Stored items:
Start of Block

(* ===== verification/V4vRingSpec.v ===== *)
(** * V4V: what an insertion leaves in the ring

    The pages of a ring seen as one array of bytes, and the copies page by
    page seen as writes to that array; the ring behind its header seen as a
    circular array, and [v4v_ringbuf_insert] as one circular write of header
    and payload. *)

From stdpp Require Import base list numbers gmap.
From Stdlib Require Import ZArith Lia.
From S2P Require Import Prelude Machine V4vTypes V4vRing V4vRingSafe.

Open Scope Z_scope.
Open Scope se_scope.

(** An environment that serves: pages map, handles are accepted, and the
    sending guest's memory is [g] and does not change. *)
Class Serves (E : HostEnv) (g : Z -> Z) : Prop := {
  serves_map : forall t f, env_map_page t f = true;
  serves_read : forall t a n, 0 <= n -> env_guest_read t a n = (tabulate g a n, 0);
  serves_handle : forall a n k, env_handle_ok a n k = true;
  serves_bytes : forall a, 0 <= g a < 256
}.

(** Byte [o] of the pages [mfns] laid end to end. *)
Definition lin (mem : memory) (mfns : list Z) (o : Z) : Z :=
  match mfns !! Z.to_nat (o / PAGE_SIZE) with
  | Some f => mem f (o mod PAGE_SIZE)
  | None => 0
  end.

Definition lin_write (off : Z) (bs : list Z) (v : Z -> Z) (o : Z) : Z :=
  if (off <=? o) && (o <? off + zlen bs) then znth bs (o - off) else v o.

Lemma lin_write_app off b1 b2 v o : 
  lin_write (off + zlen b1) b2 (lin_write off b1 v) o =
  lin_write off (b1 ++ b2) v o.
Proof.
  unfold lin_write. rewrite zlen_app.
  pose proof (zlen_nonneg b1). pose proof (zlen_nonneg b2).
  destruct (Z.leb_spec off o), (Z.leb_spec (off + zlen b1) o),
    (Z.ltb_spec o (off + zlen b1 + zlen b2)), (Z.ltb_spec o (off + zlen b1)),
    (Z.ltb_spec o (off + (zlen b1 + zlen b2))); simpl; try lia; try done.
  - rewrite znth_app by lia. destruct (Z.ltb_spec (o - off) (zlen b1)); [lia|].
    f_equal. lia.
  - rewrite znth_app by lia. destruct (Z.ltb_spec (o - off) (zlen b1)); [done|lia].
Qed.

(** A write inside one page. *)
Lemma lin_mem_write mem mfns page f off bs o :
  NoDup mfns -> mfns !! Z.to_nat page = Some f -> 0 <= page -> 0 <= off ->
  off + zlen bs <= PAGE_SIZE -> 0 <= o ->
  lin (mem_write f off bs mem) mfns o =
  lin_write (page * PAGE_SIZE + off) bs (lin mem mfns) o.
Proof.
  intros Hnd Hf Hp Ho Hle Ho'. unfold PAGE_SIZE in *.
  unfold lin, lin_write, mem_write, PAGE_SIZE.
  pose proof (Z.div_mod o 4096). pose proof (Z.mod_pos_bound o 4096).
  destruct (decide (o / 4096 = page)) as [<-|Hne].
  - rewrite Hf, Z.eqb_refl. simpl.
    destruct (Z.leb_spec off (o mod 4096)),
      (Z.leb_spec (o / 4096 * 4096 + off) o); try lia; simpl; [|done].
    destruct (Z.ltb_spec (o mod 4096) (off + zlen bs)),
      (Z.ltb_spec o (o / 4096 * 4096 + off + zlen bs)); try lia.
    f_equal. lia.
  - destruct (Z.leb_spec (page * 4096 + off) o),
      (Z.ltb_spec o (page * 4096 + off + zlen bs)); simpl; try lia;
    (destruct (mfns !! Z.to_nat (o / 4096)) as [f'|] eqn:Hf'; [|done]);
    (destruct (Z.eqb_spec f' f) as [->|]; [|done]);
    exfalso; apply Hne;
    pose proof (NoDup_lookup _ _ _ _ Hnd Hf Hf');
    pose proof (Z.div_pos o 4096); lia.
Qed.

(** Only mappings and the clock changed. *)
Definition touch (s s' : rstate) : Prop :=
  same_ring (rs_ri s) (rs_ri s') /\ ri_tx_ptr (rs_ri s') = ri_tx_ptr (rs_ri s) /\
  ring_ok s' /\ m_mem (rs_m s') = m_mem (rs_m s).

(** The bytes of the ring went from [v] to [w v]. *)
Definition writes (mfns : list Z) (w : (Z -> Z) -> Z -> Z) (s s' : rstate)
  : Prop :=
  same_ring (rs_ri s) (rs_ri s') /\ ri_tx_ptr (rs_ri s') = ri_tx_ptr (rs_ri s) /\
  ring_ok s' /\
  (forall o, 0 <= o ->
     lin (m_mem (rs_m s')) mfns o = w (lin (m_mem (rs_m s)) mfns) o).

Lemma writes_touch mfns w s1 s2 s3 :
  touch s1 s2 -> writes mfns w s2 s3 -> writes mfns w s1 s3.
Proof.
  intros (R12 & T12 & _ & M12) (R23 & T23 & O3 & M23).
  split; [by etrans|]. split; [congruence|]. split; [done|].
  intros o Ho. by rewrite M23, M12.
Qed.

Lemma writes_app mfns off b1 b2 s1 s2 s3 :
  writes mfns (lin_write off b1) s1 s2 ->
  writes mfns (lin_write (off + zlen b1) b2) s2 s3 ->
  writes mfns (lin_write off (b1 ++ b2)) s1 s3.
Proof.
  intros (R12 & T12 & _ & M12) (R23 & T23 & O3 & M23).
  split; [by etrans|]. split; [congruence|]. split; [done|].
  intros o Ho. rewrite M23, <- lin_write_app by done.
  unfold lin_write at 1 3. by rewrite M12.
Qed.

Definition has_pages (mfns : list Z) (s : rstate) : Prop :=
  ring_ok s /\ ri_mfns (rs_ri s) = Some mfns.

Lemma has_pages_same mfns s s' :
  has_pages mfns s -> same_ring (rs_ri s) (rs_ri s') -> ring_ok s' ->
  has_pages mfns s'.
Proof.
  intros (_ & Hm) (_ & _ & _ & _ & _ & Hs & _) Ho. split; [done|congruence].
Qed.

Section Spec.
Context `{E : HostEnv} (g : Z -> Z) {HE : Serves E g}.
Context (mfns : list Z) (Hnd : NoDup mfns).

Lemma map_page_spec s i :
  has_pages mfns s -> 0 <= i < zlen mfns ->
  exists s' f, v4v_ring_map_page i s = (s', Ok f) /\
    mfns !! Z.to_nat i = Some f /\ touch s s'.
Proof.
  intros (Hs & Em) Hi. pose proof Hs as Hp. unfold ring_ok, pages_ok in Hp.
  pose proof (map_page_safe i (proj1 Hi) s Hs) as (Hs' & Hc & Hb).
  unfold v4v_ring_map_page, bind, gets, fail_if in *. simpl in *.
  rewrite Em in *.
  destruct (ri_mfn_mapping (rs_ri s)) as [mm|] eqn:Emm; [|done].
  destruct Hp as (Hn & Hl & Hmm). unfold zlen in Hn, Hi.
  destruct (Z.leb_spec (ri_nmfns (rs_ri s)) i); [lia|]. simpl in *.
  destruct (lookup_lt_is_Some_2 mm (Z.to_nat i)) as [pg Hpg]; [lia|].
  destruct (lookup_lt_is_Some_2 mfns (Z.to_nat i)) as [mfn Hmfn]; [lia|].
  rewrite Hpg, Hmfn in *. destruct pg as [page|]; simpl in *.
  - exists s, page. apply Hmm in Hpg. rewrite Hmfn in Hpg.
    simplify_eq. split; [done|]. split; [done|]. by repeat split.
  - rewrite serves_map in *. simpl in *. eexists _, mfn.
    split; [done|]. split; [done|].
    destruct Hc as (Hc & _). by split.
Qed.

(** The loop over the pages, for any source of bytes: [data a n] are the
    next [n] bytes of [a] and [next a n] is what is left. *)
Section Loop.
Context {A : Type} (data : A -> Z -> list Z) (next : A -> Z -> A).
Context (valid : A -> Z -> Prop) (chunk : Z -> Z -> Z -> A -> SE rstate A).
Context (Hlen : forall a n, 0 <= n -> valid a n -> zlen (data a n) = n).
Context (Hsplit : forall a n m, 0 <= n <= m -> valid a m ->
  data a m = data a n ++ data (next a n) (m - n) /\
  valid a n /\ valid (next a n) (m - n)).
Context (Hchunk : forall s page off n a,
  has_pages mfns s -> 0 <= page < zlen mfns -> 0 <= off -> 0 <= n ->
  off + n <= PAGE_SIZE -> valid a n ->
  exists s', chunk page off n a s = (s', Ok (next a n)) /\
    writes mfns (lin_write (page * PAGE_SIZE + off) (data a n)) s s').

Lemma page_loop_writes fuel s page off n a :
  has_pages mfns s -> 0 <= page -> 0 <= off < PAGE_SIZE -> 0 < n ->
  off + n < 2 ^ 32 -> (1 <= fuel)%nat ->
  off + n <= PAGE_SIZE * Z.of_nat fuel ->
  page * PAGE_SIZE + off + n <= PAGE_SIZE * zlen mfns -> valid a n ->
  exists s' r, page_loop chunk fuel page off n a s = (s', Ok r) /\
    writes mfns (lin_write (page * PAGE_SIZE + off) (data a n)) s s'.
Proof using Hlen Hsplit Hchunk.
  revert s page off n a. induction fuel as [|fuel IH]; intros; [lia|].
  cbn [page_loop]. rewrite u32_small by lia.
  destruct (Z.ltb_spec PAGE_SIZE (off + n)); unfold PAGE_SIZE in *.
  - destruct (Hsplit a (4096 - off) n) as (Hd & Hv1 & Hv2); [lia|done|].
    destruct (Hchunk s page off (4096 - off) a) as (s1 & Hs1 & Hw1);
      [done|lia..|done|].
    unfold bind. rewrite Hs1, u32_small by lia.
    pose proof (Hlen a (4096 - off) ltac:(lia) Hv1) as Hl.
    destruct (IH s1 (page + 1) 0 (n - (4096 - off)) (next a (4096 - off)))
      as (s2 & r & Hs2 & Hw2); try lia; [|done|].
    { by eapply has_pages_same; [done|apply Hw1..]. }
    exists s2, r. split; [done|]. rewrite Hd. eapply writes_app; [done|].
    rewrite Hl. by replace (page * 4096 + off + (4096 - off))
      with ((page + 1) * 4096 + 0) by lia.
  - destruct (Hchunk s page off n a) as (s1 & Hs1 & Hw1); [done|lia..|done|].
    by exists s1, (next a n).
Qed.

Lemma page_loop_at s offset n a :
  has_pages mfns s -> 0 <= offset -> 0 < n <= V4V_RING_MAX_SIZE ->
  offset + n <= PAGE_SIZE * zlen mfns -> valid a n ->
  exists s' r,
    page_loop chunk (page_fuel n) (Z.shiftr offset PAGE_SHIFT)
      (Z.land offset (PAGE_SIZE - 1)) n a s = (s', Ok r) /\
    writes mfns (lin_write offset (data a n)) s s'.
Proof using Hlen Hsplit Hchunk.
  intros Hs Ho Hn Hle Hv. unfold V4V_RING_MAX_SIZE in Hn.
  unfold PAGE_SIZE in Hle.
  change (PAGE_SIZE - 1) with (Z.ones 12). rewrite Z.land_ones by lia.
  rewrite Z.shiftr_div_pow2 by done. unfold PAGE_SHIFT.
  change (2 ^ 12) with 4096.
  pose proof (Z.mod_pos_bound offset 4096). pose proof (Z.div_pos offset 4096).
  pose proof (Z.div_mod offset 4096).
  pose proof (Z.div_mod n 4096). pose proof (Z.mod_pos_bound n 4096).
  pose proof (Z.div_pos n 4096).
  destruct (page_loop_writes (page_fuel n) s (offset / 4096) (offset mod 4096)
    n a) as (s' & r & Hr & Hw); unfold page_fuel, PAGE_SIZE in *;
    [done|lia..|done|].
  exists s', r. split; [done|].
  by replace (offset / 4096 * 4096 + offset mod 4096) with offset in Hw by lia.
Qed.
End Loop.

Lemma write_page_spec s i off n bs :
  has_pages mfns s -> 0 <= i < zlen mfns -> 0 <= off ->
  0 <= n <= zlen bs -> off + n <= PAGE_SIZE ->
  exists s' f s'', v4v_ring_map_page i s = (s', Ok f) /\
    on_machine (write_frame f off n bs) s' = (s'', Ok tt) /\
    writes mfns (lin_write (i * PAGE_SIZE + off) (take (Z.to_nat n) bs)) s s''.
Proof using HE Hnd.
  intros Hs Hi Ho Hn Hle. destruct (map_page_spec s i Hs Hi) as (s' & f & Hm & Hf & Ht).
  exists s', f. unfold on_machine, zoom, write_frame, bind.
  rewrite in_page_true by lia.
  eexists. split; [done|]. split; [done|]. eapply writes_touch; [done|].
  destruct Ht as (_ & _ & Hok & _). split; [reflexivity|]. split; [done|].
  split; [done|]. intros o Ho'. simpl. apply lin_mem_write; try done; rewrite ?zlen_take by lia; lia.
Qed.

Lemma memcpy_to_spec s offset src :
  has_pages mfns s -> 0 <= offset -> 0 < zlen src <= V4V_RING_MAX_SIZE ->
  offset + zlen src <= PAGE_SIZE * zlen mfns ->
  exists s', v4v_memcpy_to_guest_ring offset src (zlen src) s = (s', Ok tt) /\
    writes mfns (lin_write offset src) s s'.
Proof using HE Hnd.
  intros Hs Ho Hn Hle. unfold v4v_memcpy_to_guest_ring, bind at 1.
  destruct (page_loop_at (fun l n => take (Z.to_nat n) l)
    (fun l n => drop (Z.to_nat n) l) (fun l n => n <= zlen l)
    (fun page off n src =>
       dst <- v4v_ring_map_page page;;
       on_machine (write_frame dst off n src);;
       ret (drop (Z.to_nat n) src)))
    with (s := s) (offset := offset) (n := zlen src) (a := src)
    as (s' & r & -> & Hw); try done.
  - intros l n H1 H2. by apply zlen_take.
  - intros l n m H1 H2. split; [|rewrite zlen_drop; lia].
    rewrite <- (take_drop (Z.to_nat n) (take (Z.to_nat m) l)).
    rewrite take_take, take_drop_commute. f_equal; [f_equal; lia|].
    f_equal. f_equal. lia.
  - intros s0 page off n l H1 H2 H3 H4 H5 H6.
    destruct (write_page_spec s0 page off n l) as (s1 & f & s2 & Hm & Hf & Hw); [done..|].
    unfold bind. rewrite Hm, Hf. by exists s2.
  - exists s'. split; [done|].
    by rewrite take_ge in Hw by (unfold zlen; lia).
Qed.

Lemma memcpy_from_guest_spec s offset hnd n :
  has_pages mfns s -> 0 <= offset -> 0 < n <= V4V_RING_MAX_SIZE ->
  offset + n <= PAGE_SIZE * zlen mfns ->
  exists s', v4v_memcpy_to_guest_ring_from_guest offset hnd n s = (s', Ok tt) /\
    writes mfns (lin_write offset (tabulate g hnd n)) s s'.
Proof using HE Hnd.
  intros Hs Ho Hn Hle. unfold v4v_memcpy_to_guest_ring_from_guest.
  assert (Z.land offset (PAGE_SIZE - 1) <= V4V_RING_MAX_SIZE).
  { change (PAGE_SIZE - 1) with (Z.ones 12). rewrite Z.land_ones by lia.
    pose proof (Z.mod_pos_bound offset (2 ^ 12)). unfold V4V_RING_MAX_SIZE. lia. }
  destruct (Z.ltb_spec V4V_RING_MAX_SIZE n); [lia|].
  destruct (Z.ltb_spec V4V_RING_MAX_SIZE (Z.land offset (PAGE_SIZE - 1))); [lia|].
  cbn [orb fail_if]. unfold bind at 1, ret at 1. unfold bind at 1.
  destruct (page_loop_at (tabulate g) Z.add (fun _ _ => True)
    (fun page off n hnd =>
       dst <- v4v_ring_map_page page;;
       r <- on_machine (guest_read hnd n);;
       on_machine (write_frame dst off n (fst r));;
       fail_if (negb (snd r =? 0)) (snd r);;
       ret (hnd + n)))
    with (s := s) (offset := offset) (n := n) (a := hnd)
    as (s' & r & -> & Hw); try done.
  - intros l k G1 _. by apply zlen_tabulate.
  - intros l k m G1 _. split; [by apply tabulate_split|done].
  - intros s0 page off k l G1 G2 G3 G4 G5 _.
    destruct (write_page_spec s0 page off k (tabulate g l k))
      as (s1 & f & s2 & Hm & Hf & Hw); [done..|by rewrite zlen_tabulate|done|].
    rewrite take_ge in Hw by (pose proof (zlen_tabulate g l k G4); unfold zlen in *; lia).
    unfold on_machine, zoom, write_frame, bind in Hf |- *. rewrite in_page_true in Hf by done.
    rewrite Hm. simpl in Hf |- *. rewrite serves_read by done. simpl. rewrite in_page_true by done. simpl.
    eexists. split; [done|]. injection Hf as <-.
    by rewrite (take_ge (tabulate g l k)) in * by (pose proof (zlen_tabulate g l k G4); unfold zlen in *; lia).
  - by exists s'.
Qed.
End Spec.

End of Block

◆ Problem to solve ◆
Set down, from the entries above, exactly the lines from the one with "serves_handle : forall" up to and including the one with "destruct (Z.leb_spec off (o", and no other lines.

◆ Response area ◆
  serves_handle : forall a n k, env_handle_ok a n k = true;
  serves_bytes : forall a, 0 <= g a < 256
}.

(** Byte [o] of the pages [mfns] laid end to end. *)
Definition lin (mem : memory) (mfns : list Z) (o : Z) : Z :=
  match mfns !! Z.to_nat (o / PAGE_SIZE) with
  | Some f => mem f (o mod PAGE_SIZE)
  | None => 0
  end.

Definition lin_write (off : Z) (bs : list Z) (v : Z -> Z) (o : Z) : Z :=
  if (off <=? o) && (o <? off + zlen bs) then znth bs (o - off) else v o.

Lemma lin_write_app off b1 b2 v o : 
  lin_write (off + zlen b1) b2 (lin_write off b1 v) o =
  lin_write off (b1 ++ b2) v o.
Proof.
  unfold lin_write. rewrite zlen_app.
  pose proof (zlen_nonneg b1). pose proof (zlen_nonneg b2).
  destruct (Z.leb_spec off o), (Z.leb_spec (off + zlen b1) o),
    (Z.ltb_spec o (off + zlen b1 + zlen b2)), (Z.ltb_spec o (off + zlen b1)),
    (Z.ltb_spec o (off + (zlen b1 + zlen b2))); simpl; try lia; try done.
  - rewrite znth_app by lia. destruct (Z.ltb_spec (o - off) (zlen b1)); [lia|].
    f_equal. lia.
  - rewrite znth_app by lia. destruct (Z.ltb_spec (o - off) (zlen b1)); [done|lia].
Qed.

(** A write inside one page. *)
Lemma lin_mem_write mem mfns page f off bs o :
  NoDup mfns -> mfns !! Z.to_nat page = Some f -> 0 <= page -> 0 <= off ->
  off + zlen bs <= PAGE_SIZE -> 0 <= o ->
  lin (mem_write f off bs mem) mfns o =
  lin_write (page * PAGE_SIZE + off) bs (lin mem mfns) o.
Proof.
  intros Hnd Hf Hp Ho Hle Ho'. unfold PAGE_SIZE in *.
  unfold lin, lin_write, mem_write, PAGE_SIZE.
  pose proof (Z.div_mod o 4096). pose proof (Z.mod_pos_bound o 4096).
  destruct (decide (o / 4096 = page)) as [<-|Hne].
  - rewrite Hf, Z.eqb_refl. simpl.
    destruct (Z.leb_spec off (o mod 4096)),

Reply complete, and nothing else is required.